**TASK DIRECTIONS**
Tally every line in the entries below that holds "Scope", then give only the total.

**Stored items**
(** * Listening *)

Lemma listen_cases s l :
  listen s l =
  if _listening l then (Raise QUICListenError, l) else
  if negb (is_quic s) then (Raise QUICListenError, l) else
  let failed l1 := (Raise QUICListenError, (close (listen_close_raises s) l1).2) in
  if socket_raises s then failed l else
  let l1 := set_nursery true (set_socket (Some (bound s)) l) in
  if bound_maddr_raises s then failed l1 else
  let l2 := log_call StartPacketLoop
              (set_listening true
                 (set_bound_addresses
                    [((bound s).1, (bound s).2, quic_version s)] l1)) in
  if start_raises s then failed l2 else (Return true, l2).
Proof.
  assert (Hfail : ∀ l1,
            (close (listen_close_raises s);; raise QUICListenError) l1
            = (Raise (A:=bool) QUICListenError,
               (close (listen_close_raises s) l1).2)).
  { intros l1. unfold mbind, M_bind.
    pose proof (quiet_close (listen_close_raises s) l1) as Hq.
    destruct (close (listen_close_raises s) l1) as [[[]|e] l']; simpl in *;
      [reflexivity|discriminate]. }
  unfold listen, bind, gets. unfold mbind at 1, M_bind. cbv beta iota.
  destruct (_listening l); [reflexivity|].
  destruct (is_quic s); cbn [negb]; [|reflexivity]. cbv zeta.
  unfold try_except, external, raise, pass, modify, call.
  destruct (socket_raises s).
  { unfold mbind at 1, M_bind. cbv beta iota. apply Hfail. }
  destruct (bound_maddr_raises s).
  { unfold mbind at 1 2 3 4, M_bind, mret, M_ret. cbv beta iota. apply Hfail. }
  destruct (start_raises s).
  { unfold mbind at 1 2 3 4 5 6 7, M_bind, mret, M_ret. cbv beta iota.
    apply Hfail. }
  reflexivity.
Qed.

---

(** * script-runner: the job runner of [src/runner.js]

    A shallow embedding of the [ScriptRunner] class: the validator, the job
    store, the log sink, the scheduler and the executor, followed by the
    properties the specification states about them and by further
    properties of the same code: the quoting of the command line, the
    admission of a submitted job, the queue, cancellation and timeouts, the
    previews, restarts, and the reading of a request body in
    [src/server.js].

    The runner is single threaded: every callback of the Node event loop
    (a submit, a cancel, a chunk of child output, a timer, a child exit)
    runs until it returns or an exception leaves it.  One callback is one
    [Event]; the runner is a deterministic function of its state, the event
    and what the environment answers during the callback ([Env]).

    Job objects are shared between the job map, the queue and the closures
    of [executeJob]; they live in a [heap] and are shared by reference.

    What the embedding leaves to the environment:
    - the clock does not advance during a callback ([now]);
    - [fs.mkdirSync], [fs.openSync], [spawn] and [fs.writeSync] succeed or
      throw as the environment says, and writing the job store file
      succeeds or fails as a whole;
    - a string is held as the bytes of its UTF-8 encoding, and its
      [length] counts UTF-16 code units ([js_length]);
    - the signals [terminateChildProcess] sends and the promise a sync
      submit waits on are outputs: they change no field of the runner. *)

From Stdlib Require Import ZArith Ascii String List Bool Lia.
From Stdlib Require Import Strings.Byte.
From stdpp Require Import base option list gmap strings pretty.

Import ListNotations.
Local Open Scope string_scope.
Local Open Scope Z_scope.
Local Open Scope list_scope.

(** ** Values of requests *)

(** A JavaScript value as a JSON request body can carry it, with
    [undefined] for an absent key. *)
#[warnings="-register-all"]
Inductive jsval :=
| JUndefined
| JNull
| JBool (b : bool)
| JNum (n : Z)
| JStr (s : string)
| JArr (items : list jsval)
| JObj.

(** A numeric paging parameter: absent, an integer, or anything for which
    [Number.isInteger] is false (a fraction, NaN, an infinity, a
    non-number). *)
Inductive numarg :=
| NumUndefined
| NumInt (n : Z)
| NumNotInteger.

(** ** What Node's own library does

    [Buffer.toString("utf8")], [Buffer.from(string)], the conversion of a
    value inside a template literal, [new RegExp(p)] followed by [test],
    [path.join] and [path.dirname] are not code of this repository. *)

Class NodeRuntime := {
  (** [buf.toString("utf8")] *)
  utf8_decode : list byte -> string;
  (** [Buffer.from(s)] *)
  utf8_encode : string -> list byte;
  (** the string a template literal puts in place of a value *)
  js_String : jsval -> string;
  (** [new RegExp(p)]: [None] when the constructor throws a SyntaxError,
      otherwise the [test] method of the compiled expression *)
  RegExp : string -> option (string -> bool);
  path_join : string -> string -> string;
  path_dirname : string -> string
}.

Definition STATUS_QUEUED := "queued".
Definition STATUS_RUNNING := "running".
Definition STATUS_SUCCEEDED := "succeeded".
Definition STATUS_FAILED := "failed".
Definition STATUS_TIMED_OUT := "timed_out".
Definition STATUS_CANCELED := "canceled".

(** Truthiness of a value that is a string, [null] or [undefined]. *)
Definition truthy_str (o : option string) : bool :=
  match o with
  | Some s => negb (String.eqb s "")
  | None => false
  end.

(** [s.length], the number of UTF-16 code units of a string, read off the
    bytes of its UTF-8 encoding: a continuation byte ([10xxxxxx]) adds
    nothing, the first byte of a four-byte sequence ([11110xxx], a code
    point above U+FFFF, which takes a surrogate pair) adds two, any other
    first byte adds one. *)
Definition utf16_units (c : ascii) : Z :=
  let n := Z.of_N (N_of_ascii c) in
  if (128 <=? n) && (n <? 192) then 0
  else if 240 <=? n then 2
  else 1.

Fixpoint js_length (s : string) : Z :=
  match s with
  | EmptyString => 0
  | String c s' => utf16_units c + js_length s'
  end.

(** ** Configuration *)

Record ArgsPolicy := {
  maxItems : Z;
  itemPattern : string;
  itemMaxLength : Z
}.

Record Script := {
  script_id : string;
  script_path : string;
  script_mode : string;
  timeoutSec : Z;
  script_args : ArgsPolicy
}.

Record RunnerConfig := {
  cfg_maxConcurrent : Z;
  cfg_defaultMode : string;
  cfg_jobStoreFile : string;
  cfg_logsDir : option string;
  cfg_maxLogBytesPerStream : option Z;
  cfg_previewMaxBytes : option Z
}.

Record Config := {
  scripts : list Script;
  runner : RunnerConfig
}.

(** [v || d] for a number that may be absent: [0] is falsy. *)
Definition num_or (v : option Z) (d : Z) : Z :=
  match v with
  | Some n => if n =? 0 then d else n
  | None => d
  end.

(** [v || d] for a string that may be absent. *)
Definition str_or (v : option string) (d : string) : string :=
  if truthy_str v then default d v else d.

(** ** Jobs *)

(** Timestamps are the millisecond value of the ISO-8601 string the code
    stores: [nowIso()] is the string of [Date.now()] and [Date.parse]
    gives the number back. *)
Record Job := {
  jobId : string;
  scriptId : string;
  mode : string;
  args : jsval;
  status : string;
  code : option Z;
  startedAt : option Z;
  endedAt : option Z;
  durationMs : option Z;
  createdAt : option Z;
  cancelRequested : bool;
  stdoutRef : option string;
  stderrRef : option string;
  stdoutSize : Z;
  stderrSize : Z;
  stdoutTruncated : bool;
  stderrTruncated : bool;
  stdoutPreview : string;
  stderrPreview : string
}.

**RESULT BELOW**
3